Your assignment: Here is the task for the records below: repeat exactly the lines from the one with "None => None" to the one with "take (Z.to_nat n)", both included, and nothing else.
== Segment start ==
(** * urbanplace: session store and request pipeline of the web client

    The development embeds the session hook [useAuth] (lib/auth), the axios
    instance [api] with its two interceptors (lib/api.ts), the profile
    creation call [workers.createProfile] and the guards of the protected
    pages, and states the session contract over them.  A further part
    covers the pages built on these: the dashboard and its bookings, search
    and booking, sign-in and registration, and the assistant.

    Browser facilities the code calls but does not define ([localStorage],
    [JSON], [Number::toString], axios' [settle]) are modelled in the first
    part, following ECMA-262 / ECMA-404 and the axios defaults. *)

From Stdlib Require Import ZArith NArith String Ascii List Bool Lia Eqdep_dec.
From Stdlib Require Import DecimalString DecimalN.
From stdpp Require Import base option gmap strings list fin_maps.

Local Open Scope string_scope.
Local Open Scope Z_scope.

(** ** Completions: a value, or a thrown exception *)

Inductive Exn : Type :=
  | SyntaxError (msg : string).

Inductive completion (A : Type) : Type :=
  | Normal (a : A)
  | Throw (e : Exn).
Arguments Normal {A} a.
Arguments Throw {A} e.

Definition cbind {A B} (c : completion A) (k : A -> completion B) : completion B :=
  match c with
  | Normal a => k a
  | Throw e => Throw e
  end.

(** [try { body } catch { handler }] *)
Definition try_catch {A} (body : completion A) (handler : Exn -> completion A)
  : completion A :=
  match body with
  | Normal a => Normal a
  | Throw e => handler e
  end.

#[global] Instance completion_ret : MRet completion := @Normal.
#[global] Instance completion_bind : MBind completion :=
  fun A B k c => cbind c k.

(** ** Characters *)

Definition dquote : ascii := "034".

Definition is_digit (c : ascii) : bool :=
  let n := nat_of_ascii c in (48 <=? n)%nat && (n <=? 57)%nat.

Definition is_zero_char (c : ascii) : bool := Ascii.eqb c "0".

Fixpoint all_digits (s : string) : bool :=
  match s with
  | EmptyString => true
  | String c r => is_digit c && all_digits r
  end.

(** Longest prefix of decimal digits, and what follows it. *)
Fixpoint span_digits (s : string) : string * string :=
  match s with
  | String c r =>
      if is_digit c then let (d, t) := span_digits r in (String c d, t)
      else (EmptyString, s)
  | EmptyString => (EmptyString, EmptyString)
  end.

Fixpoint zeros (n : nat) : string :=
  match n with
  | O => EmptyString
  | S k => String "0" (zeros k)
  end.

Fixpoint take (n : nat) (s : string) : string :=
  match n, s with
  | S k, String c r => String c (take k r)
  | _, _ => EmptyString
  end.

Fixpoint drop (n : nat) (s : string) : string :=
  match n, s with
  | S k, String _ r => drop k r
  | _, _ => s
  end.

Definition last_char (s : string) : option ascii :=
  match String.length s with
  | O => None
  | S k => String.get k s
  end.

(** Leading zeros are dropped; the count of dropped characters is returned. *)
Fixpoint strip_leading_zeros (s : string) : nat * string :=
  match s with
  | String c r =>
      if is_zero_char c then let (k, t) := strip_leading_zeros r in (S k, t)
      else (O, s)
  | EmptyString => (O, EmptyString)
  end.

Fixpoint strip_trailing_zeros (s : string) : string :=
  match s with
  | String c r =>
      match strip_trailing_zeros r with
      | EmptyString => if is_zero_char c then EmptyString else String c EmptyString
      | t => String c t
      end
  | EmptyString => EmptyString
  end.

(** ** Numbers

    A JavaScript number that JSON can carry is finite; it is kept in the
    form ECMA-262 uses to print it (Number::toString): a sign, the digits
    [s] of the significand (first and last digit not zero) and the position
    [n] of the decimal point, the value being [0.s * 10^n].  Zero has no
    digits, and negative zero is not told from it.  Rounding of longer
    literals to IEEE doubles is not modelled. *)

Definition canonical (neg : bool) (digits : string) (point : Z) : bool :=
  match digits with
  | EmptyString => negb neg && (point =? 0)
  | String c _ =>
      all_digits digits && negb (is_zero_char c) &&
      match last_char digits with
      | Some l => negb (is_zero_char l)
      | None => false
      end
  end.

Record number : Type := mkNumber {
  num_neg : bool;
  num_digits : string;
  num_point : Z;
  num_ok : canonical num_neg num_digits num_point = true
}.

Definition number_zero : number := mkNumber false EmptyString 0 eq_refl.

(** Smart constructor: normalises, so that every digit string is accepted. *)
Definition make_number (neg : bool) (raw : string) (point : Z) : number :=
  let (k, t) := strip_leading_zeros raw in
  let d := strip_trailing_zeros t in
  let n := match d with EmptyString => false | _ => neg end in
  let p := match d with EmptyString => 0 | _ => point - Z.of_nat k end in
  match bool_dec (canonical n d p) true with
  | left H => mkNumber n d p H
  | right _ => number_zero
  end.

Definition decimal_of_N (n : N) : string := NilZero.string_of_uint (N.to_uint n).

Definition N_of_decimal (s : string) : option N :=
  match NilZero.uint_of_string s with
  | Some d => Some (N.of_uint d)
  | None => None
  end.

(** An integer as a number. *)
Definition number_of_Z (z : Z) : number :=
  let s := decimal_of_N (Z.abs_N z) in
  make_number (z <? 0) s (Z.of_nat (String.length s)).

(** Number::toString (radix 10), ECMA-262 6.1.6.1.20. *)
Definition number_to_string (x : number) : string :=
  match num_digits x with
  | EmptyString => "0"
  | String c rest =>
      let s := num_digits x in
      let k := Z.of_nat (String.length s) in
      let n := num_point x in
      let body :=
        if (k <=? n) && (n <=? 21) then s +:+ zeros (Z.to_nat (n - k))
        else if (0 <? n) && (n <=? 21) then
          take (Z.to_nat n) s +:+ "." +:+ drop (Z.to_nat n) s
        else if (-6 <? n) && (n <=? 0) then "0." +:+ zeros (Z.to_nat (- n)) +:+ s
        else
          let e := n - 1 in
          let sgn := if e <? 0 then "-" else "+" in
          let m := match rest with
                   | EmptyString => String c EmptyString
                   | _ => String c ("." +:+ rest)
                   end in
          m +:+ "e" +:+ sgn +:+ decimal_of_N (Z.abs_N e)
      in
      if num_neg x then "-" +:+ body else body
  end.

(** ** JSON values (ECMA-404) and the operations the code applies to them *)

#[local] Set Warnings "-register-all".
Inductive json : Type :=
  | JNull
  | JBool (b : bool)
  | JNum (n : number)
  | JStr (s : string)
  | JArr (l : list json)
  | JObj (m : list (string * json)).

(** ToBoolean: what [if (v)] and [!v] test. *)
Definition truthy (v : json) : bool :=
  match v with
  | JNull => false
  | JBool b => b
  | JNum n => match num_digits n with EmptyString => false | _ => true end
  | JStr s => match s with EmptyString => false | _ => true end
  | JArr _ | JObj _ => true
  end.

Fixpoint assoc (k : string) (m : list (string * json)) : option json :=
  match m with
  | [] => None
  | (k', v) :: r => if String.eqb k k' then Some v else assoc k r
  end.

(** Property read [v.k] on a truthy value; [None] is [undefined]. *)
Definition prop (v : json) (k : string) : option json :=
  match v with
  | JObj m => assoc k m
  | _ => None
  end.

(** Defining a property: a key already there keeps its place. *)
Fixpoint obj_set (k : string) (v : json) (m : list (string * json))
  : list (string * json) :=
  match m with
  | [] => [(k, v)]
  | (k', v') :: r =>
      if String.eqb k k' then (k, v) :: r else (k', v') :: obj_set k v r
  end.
== Segment end ==
Your response:
  | None => None
  end.

(** An integer as a number. *)
Definition number_of_Z (z : Z) : number :=
  let s := decimal_of_N (Z.abs_N z) in
  make_number (z <? 0) s (Z.of_nat (String.length s)).

(** Number::toString (radix 10), ECMA-262 6.1.6.1.20. *)
Definition number_to_string (x : number) : string :=
  match num_digits x with
  | EmptyString => "0"
  | String c rest =>
      let s := num_digits x in
      let k := Z.of_nat (String.length s) in
      let n := num_point x in
      let body :=
        if (k <=? n) && (n <=? 21) then s +:+ zeros (Z.to_nat (n - k))
        else if (0 <? n) && (n <=? 21) then
          take (Z.to_nat n) s +:+ "." +:+ drop (Z.to_nat n) s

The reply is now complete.